**What is needed**
Transcribe the data below verbatim from the line with "(** [Frame::block_decoded]. *)" to the line with "None => Ok None". Include both of those lines.

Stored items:

(* ===== verification/Frame.v ===== *)
(** * The frame decoder and the one-shot driver ([src/decode.rs], "Frame decoder")

    [FrameDecoder] takes the input one unit at a time (a frame header, a
    block header, a block's content, a checksum) and decodes each block into
    a [FrameOut]; [decompress_frames] hands it the units of the whole input,
    with [VecOut] as its output. The state after an error is not modelled: an
    error gives up the call. The features are those of a build without
    [parallel]. *)

From S2P Require Import Prelude Words Constants Xxh64 Errors FseTable Headers SeqTables.
From S2P Require Import HufTable Copy SeqExec BlockDecode DecodeDict.

(** ** Frames *)

(** [Frame]. *)
Record Frame := MkFrame {
  fr_window : Z;
  block_size_max : Z;
  fr_content_size : option Z;
  decoded : Z;
  checksum : option Xxh64;
}.

(** [Frame::new]: a [u64] window always fits a 64-bit [usize]. *)
Definition frame_new (header : FrameHeader) : dec Frame :=
  w ← window_size header;
  Ok (MkFrame w (Z.min w MAX_BLOCK_SIZE) (frame_content_size header) 0
        (if content_checksum_flag (descriptor header) then Some Xxh64.new else None)).

(** [Frame::content_size_mismatch]. *)
Definition content_size_mismatch (f : Frame) (fcs : Z) : DecodeError := EContentSize fcs (decoded f).

(** [Frame::block_decoded]. *)
Definition block_decoded (f : Frame) (bs : list Z) : dec Frame :=
  let n := wadd 64 (decoded f) (zlen bs) in
  sum ← match checksum f with
        | Some h => h ← update h bs; Ok (Some h)
        | None => Ok None
        end;
  let f := MkFrame (fr_window f) (block_size_max f) (fr_content_size f) n sum in
  match fr_content_size f with
  | Some fcs => if fcs <? decoded f then Err (content_size_mismatch f fcs) else Ok f
  | None => Ok f
  end.

(** [Frame::fits_one_block]. *)
Definition fits_one_block (f : Frame) : bool :=
  match fr_content_size f with
  | Some fcs => fcs <=? block_size_max f
  | None => false
  end.

(** [Stage]. *)
Inductive Stage :=
| SFrameHeader
| SSkip (left_ : Z)
| SBlock (frame : Frame) (header : option BlockHeader)
| SChecksum (computed : Z).

(** [Event]. *)
Inductive Event := FrameStarted | Continue | FrameEnded.

#[export] Instance Event_eq_dec : EqDecision Event.
Proof. solve_decision. Defined.

(** [FrameOut]. A block's destination is a buffer with its [Dst], and the
    content an [ExtHistory] points into; [commit] is given that buffer with
    the block written. *)
Class FrameOut (O : Type) := {
  out_start : O -> Z -> option Z -> O;
  block_dst : O -> dec (list Z * Dst * list Z * ExtHistory);
  commit : O -> list Z -> Z -> O * list Z;
}.

(** ** The frame decoder *)

(** [FrameDecoder]. *)
Record FrameDecoder := MkDecoder {
  stage : Stage;
  scratch : option DecoderScratch;
  simd : Level;
}.

(** [FrameDecoder::new]. *)
Definition decoder_new (simd : Level) : FrameDecoder := MkDecoder SFrameHeader None simd.

Definition set_stage (d : FrameDecoder) (s : Stage) : FrameDecoder :=
  MkDecoder s (scratch d) (simd d).

(** [FrameDecoder::leave_frame]. *)
Definition leave_frame (d : FrameDecoder) : FrameDecoder * Stage :=
  (set_stage d SFrameHeader, stage d).

(** [FrameDecoder::skipping]. *)
Definition skipping (d : FrameDecoder) : bool :=
  match stage d with SSkip _ => true | _ => false end.

(** [FrameDecoder::frame_start]; its [unreachable!] is [Fault]. *)
Definition frame_start (d : FrameDecoder) : dec (Frame * DecoderScratch) :=
  match stage d, scratch d with
  | SBlock frame _, Some scratch => Ok (frame, scratch)
  | _, _ => Fault
  end.

Definition CHECKSUM_LEN : Z := 4.

(** [FrameDecoder::unit_len]. *)
Definition unit_len (d : FrameDecoder) (head : list Z) : Z :=
  match stage d with
  | SFrameHeader => frame_header_len head
  | SSkip left_ => left_
  | SBlock _ None => BLOCK_HEADER_LEN
  | SBlock _ (Some block) => content_size block
  | SChecksum _ => CHECKSUM_LEN
  end.

(** [FrameDecoder::skip]. *)
Definition skip (d : FrameDecoder) (avail : Z) : FrameDecoder * (Z * bool) :=
  match stage d with
  | SSkip left_ =>
      let n := Z.min left_ avail in
      let left_ := left_ - n in
      if negb (left_ =? 0) then (set_stage d (SSkip left_), (n, false))
      else (set_stage d SFrameHeader, (n, true))
  | _ => (d, (0, false))
  end.

(** [frame_header_error]. *)
Definition frame_header_error (e : FrameDecoderError) : DecodeError := EFrameHeader (msg e).

(** [self.scratch.get_or_insert_with(DecoderScratch::new)]. *)
Definition get_scratch (d : FrameDecoder) : DecoderScratch := default scratch_new (scratch d).

(** The tables a frame starts from. *)
Definition start_scratch (s : DecoderScratch) (dict : option DecodeDict) : DecoderScratch :=
  let s := scratch_reset s in
  match dict ≫= dd_entropy with
  | Some e => load_dict s e
  | None => s
  end.

(** The dictionary test of [FrameDecoder::frame_header]. *)
Definition dict_wrong (id : Z) (dict : option DecodeDict) : dec unit :=
  if id =? 0 then Ok tt
  else match dict with
       | Some d => if id =? dd_id d then Ok tt else Err (EDictMismatch id (dd_id d))
       | None => Err (EDictMissing id)
       end.

Section frame_out.
Context {O : Type} `{FrameOut O}.

(** [FrameDecoder::frame_header]. *)
Definition frame_header (d : FrameDecoder) (unit : list Z) (out : O) (dict : option DecodeDict)
    : dec (FrameDecoder * O * Event) :=
  match parse_frame_header unit with
  | Ok (header, _) =>
      frame ← frame_new header;
      _ ← dict_wrong (dict_id header) dict;
      let s := start_scratch (get_scratch d) dict in
      let out := out_start out (fr_window frame) (fr_content_size frame) in
      Ok (MkDecoder (SBlock frame None) (Some s) (simd d), out, FrameStarted)
  | Err e =>
      match skip_size e with
      | Some size => Ok (set_stage d (SSkip size), out, Continue)
      | None => Err (frame_header_error e)
      end
  | Fault => Fault
  | Stuck => Stuck
  end.

(** [FrameDecoder::blocks_ended]. *)
Definition blocks_ended (d : FrameDecoder) : dec (FrameDecoder * Event) :=
  let '(d, s) := leave_frame d in
  match s with
  | SBlock frame _ =>
      _ ← match fr_content_size frame with
          | Some fcs => fail_if (negb (decoded frame =? fcs)) (content_size_mismatch frame fcs)
          | None => Ok tt
          end;
      match checksum frame with
      | Some h =>
          x ← digest h;
          Ok (set_stage d (SChecksum (wrap 32 x)), Continue)
      | None => Ok (d, FrameEnded)
      end
  | _ => Fault
  end.

(** The arms of [decode_block]: the block's end, the scratch and the buffer
    it is written to. *)
Definition decode_block_into (block : BlockHeader) (content : list Z) (bsm : Z) (ws : DecoderScratch)
    (dict : option DictEntropy) (buf : list Z) (dst : Dst) (ext_content : list Z) (ext : ExtHistory)
    (simd : Level) : dec (Z * DecoderScratch * list Z) :=
  let at_ := d_base dst + d_op dst in
  match block_type block with
  | Raw =>
      buf ← copy_from_slice buf at_ (at_ + zlen content) content;
      Ok (d_op dst + zlen content, ws, buf)
  | RLE =>
      let len := decompressed_size block in
      b ← idx content 0;
      buf ← copy_from_slice buf at_ (at_ + len) (zrepeat b len);
      Ok (d_op dst + len, ws, buf)
  | Compressed => decompress_block content bsm ws dict buf dst ext_content ext simd
  | Reserved => Err EReservedEncountered
  end.

(** [decode_block]. *)
Definition decode_block (block : BlockHeader) (content : list Z) (frame : Frame) (ws : DecoderScratch)
    (dict : option DictEntropy) (out : O) (simd : Level) : dec (Frame * DecoderScratch * O) :=
  '(buf, dst, ext_content, ext) ← block_dst out;
  '(end_, ws, buf) ← decode_block_into block content (block_size_max frame) ws dict buf dst
                       ext_content ext simd;
  let '(out, bs) := commit out buf end_ in
  frame ← block_decoded frame bs;
  Ok (frame, ws, out).

(** [FrameDecoder::process]. *)
Definition process (d : FrameDecoder) (unit : list Z) (out : O) (dict : option DecodeDict)
    : dec (FrameDecoder * O * Event) :=
  match stage d with
  | SFrameHeader => frame_header d unit out dict
  | SSkip _ => Fault
  | SBlock frame None =>
      block ← parse_block_header unit (block_size_max frame);
      Ok (set_stage d (SBlock frame (Some block)), out, Continue)
  | SBlock frame (Some block) =>
      '(frame, ws, out) ← decode_block block unit frame (get_scratch d) (dict ≫= dd_entropy) out (simd d);
      let d := MkDecoder (SBlock frame None) (Some ws) (simd d) in
      if negb (last_block block) then Ok (d, out, Continue)
      else
        '(d, ev) ← blocks_ended d;
        Ok (d, out, ev)
  | SChecksum computed =>
      _ ← rassert (zlen unit =? 4);
      let stored := le_val unit in
      _ ← fail_if (negb (stored =? computed)) (EChecksum stored computed);
      Ok (set_stage d SFrameHeader, out, FrameEnded)
  end.
End frame_out.

(** [FrameDecoder::end_of_input]. *)
Definition end_of_input (d : FrameDecoder) (partial : list Z) : dec unit :=
  match stage d with
  | SFrameHeader =>
      if is_empty partial then Ok tt
      else if zlen partial <? FRAME_HEADER_PREFIX_LEN then Err (ELeftOver (zlen partial))
      else match parse_frame_header partial with
           | Err e => Err (frame_header_error e)
           | Ok _ | Fault => Fault
           | Stuck => Stuck
           end
  | SSkip _ => Err ESkipPastEnd
  | SBlock frame None =>
      match parse_block_header partial (block_size_max frame) with
      | Err e => Err e
      | Ok _ | Fault => Fault
      | Stuck => Stuck
      end
  | SBlock _ (Some _) => Err EBlockContentTruncated
  | SChecksum _ => Err EChecksumTruncated
  end.

(** ** One-shot decoding *)

(** [VecOut]. Of the capacity of the [Vec] behind [output], [v_reserved] is
    what the code has asked for: the greatest length it has reserved room
    for. *)
Record VecOut := MkVecOut {
  v_output : list Z;
  v_prefix : Prefix;
  v_dict : list Z;
  v_reserved : Z;
}.

(** [impl FrameOut for VecOut]. The length of a block's buffer is what
    [block_dst] reserves; [commit], which is given that buffer, notes it. *)
#[export] Instance VecOut_out : FrameOut VecOut := {|
  out_start := fun o window _ =>
    MkVecOut (v_output o) (MkPrefix (zlen (v_output o)) window) (v_dict o) (v_reserved o);
  block_dst := fun o =>
    let '(buf, dst) := prefix_dst (v_prefix o) (v_output o) (MAX_BLOCK_SIZE + WILDCOPY_OVERLENGTH) in
    Ok (buf, dst, v_dict o, ext_dict (v_dict o));
  commit := fun o buf end_ =>
    let start := zlen (v_output o) in
    let output := ztake (p_start (v_prefix o) + end_) buf in
    (MkVecOut output (v_prefix o) (v_dict o) (Z.max (v_reserved o) (zlen buf)), zdrop start output);
|}.

(** [block_bound]. *)
Definition block_bound (block : BlockHeader) (block_size_max : Z) : Z :=
  match block_type block with
  | Compressed => block_size_max
  | _ => decompressed_size block
  end.

(** [u64::saturating_add]. *)
Definition saturating_add64 (a b : Z) : Z := Z.min (a + b) (2 ^ 64 - 1).

(** [blocks_decoded_bound]. *)
Definition blocks_decoded_bound (data : list Z) (block_size_max : Z) : dec Z :=
  loopM (length data + 1) (fun '(rest, bound) =>
    l ← locate_block rest block_size_max;
    match l with
    | Some (block, content) =>
        rest ← slice_from rest (BLOCK_HEADER_LEN + zlen content);
        let bound := saturating_add64 bound (block_bound block block_size_max) in
        Ok (if last_block block then inr bound else inl (rest, bound))
    | None => Ok (inr bound)
    end) (data, 0).

Section driver.
(** [Vec::try_reserve]: whether the allocator has room for [want] bytes past
    a length. *)
Context (try_reserve : Z -> Z -> bool).

(** [reserve_frame]: the length [output] has room for after it, as far as it
    asked. *)
Definition reserve_frame (output : list Z) (frame : Frame) (blocks : list Z) : dec Z :=
  match fr_content_size frame with
  | None => Ok (zlen output)
  | Some fcs =>
      content ← (if fits_one_block frame then Ok fcs
                 else b ← blocks_decoded_bound blocks (block_size_max frame); Ok (Z.min fcs b));
      let want := content + (MAX_BLOCK_SIZE + WILDCOPY_OVERLENGTH) in
      _ ← fail_if (USIZE_MAX <? want) (EReserveTooLarge fcs);
      _ ← fail_if (negb (try_reserve (zlen output) want)) (EReserveFailed want);
      Ok (zlen output + want)
  end.

(** One turn of [decompress_frames]: the decoder, the output and [pos]. *)
Definition frames_turn (data : list Z) (dict : option DecodeDict) (st : FrameDecoder * VecOut * Z)
    : dec (FrameDecoder * VecOut * Z + FrameDecoder * VecOut) :=
  let '(d, out, pos) := st in
  rest ← slice_from data pos;
  let '(d, (skipped, _)) := skip d (zlen rest) in
  let pos := pos + skipped in
  rest ← slice_from data pos;
  let len := unit_len d rest in
  if zlen rest <? len then
    _ ← end_of_input d rest;
    Ok (inr (d, out))
  else
    unit ← slice rest 0 len;
    '(d, out, ev) ← process d unit out dict;
    let pos := pos + len in
    if negb (bool_decide (ev = FrameStarted)) then Ok (inl (d, out, pos))
    else
      '(frame, _) ← frame_start d;
      rest ← slice_from data pos;
      room ← reserve_frame (v_output out) frame rest;
      Ok (inl (d, MkVecOut (v_output out) (v_prefix out) (v_dict out) (Z.max (v_reserved out) room), pos)).

(** [decompress_frames]: the decoder and the output, in the [VecOut] around
    it. *)
Definition decompress_frames (d : FrameDecoder) (data : list Z) (dict : option DecodeDict)
    (output : list Z) : dec (FrameDecoder * VecOut) :=
  let out := MkVecOut output (MkPrefix 0 0) (match dict with Some d => dd_content d | None => [] end) (zlen output) in
  loopM (2 * length data + 2) (frames_turn data dict) (d, out, 0).

Definition COPY_OUT_MAX : Z := 1024.

(** [take_output]: the content, and what stays in the buffer. *)
Definition take_output (buf : list Z) : list Z * list Z :=
  if COPY_OUT_MAX <? zlen buf then (buf, []) else (buf, []).

(** [decompress_with_dict_options]. *)
Definition decompress_with_dict_options (data : list Z) (dict : option DecodeDict) (simd : Level)
    : dec (list Z) :=
  '(_, out) ← decompress_frames (decoder_new simd) data dict [];
  Ok (take_output (v_output out)).1.
End driver.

**Exercise output**
(** [Frame::block_decoded]. *)
Definition block_decoded (f : Frame) (bs : list Z) : dec Frame :=
  let n := wadd 64 (decoded f) (zlen bs) in
  sum ← match checksum f with
        | Some h => h ← update h bs; Ok (Some h)
        | None => Ok None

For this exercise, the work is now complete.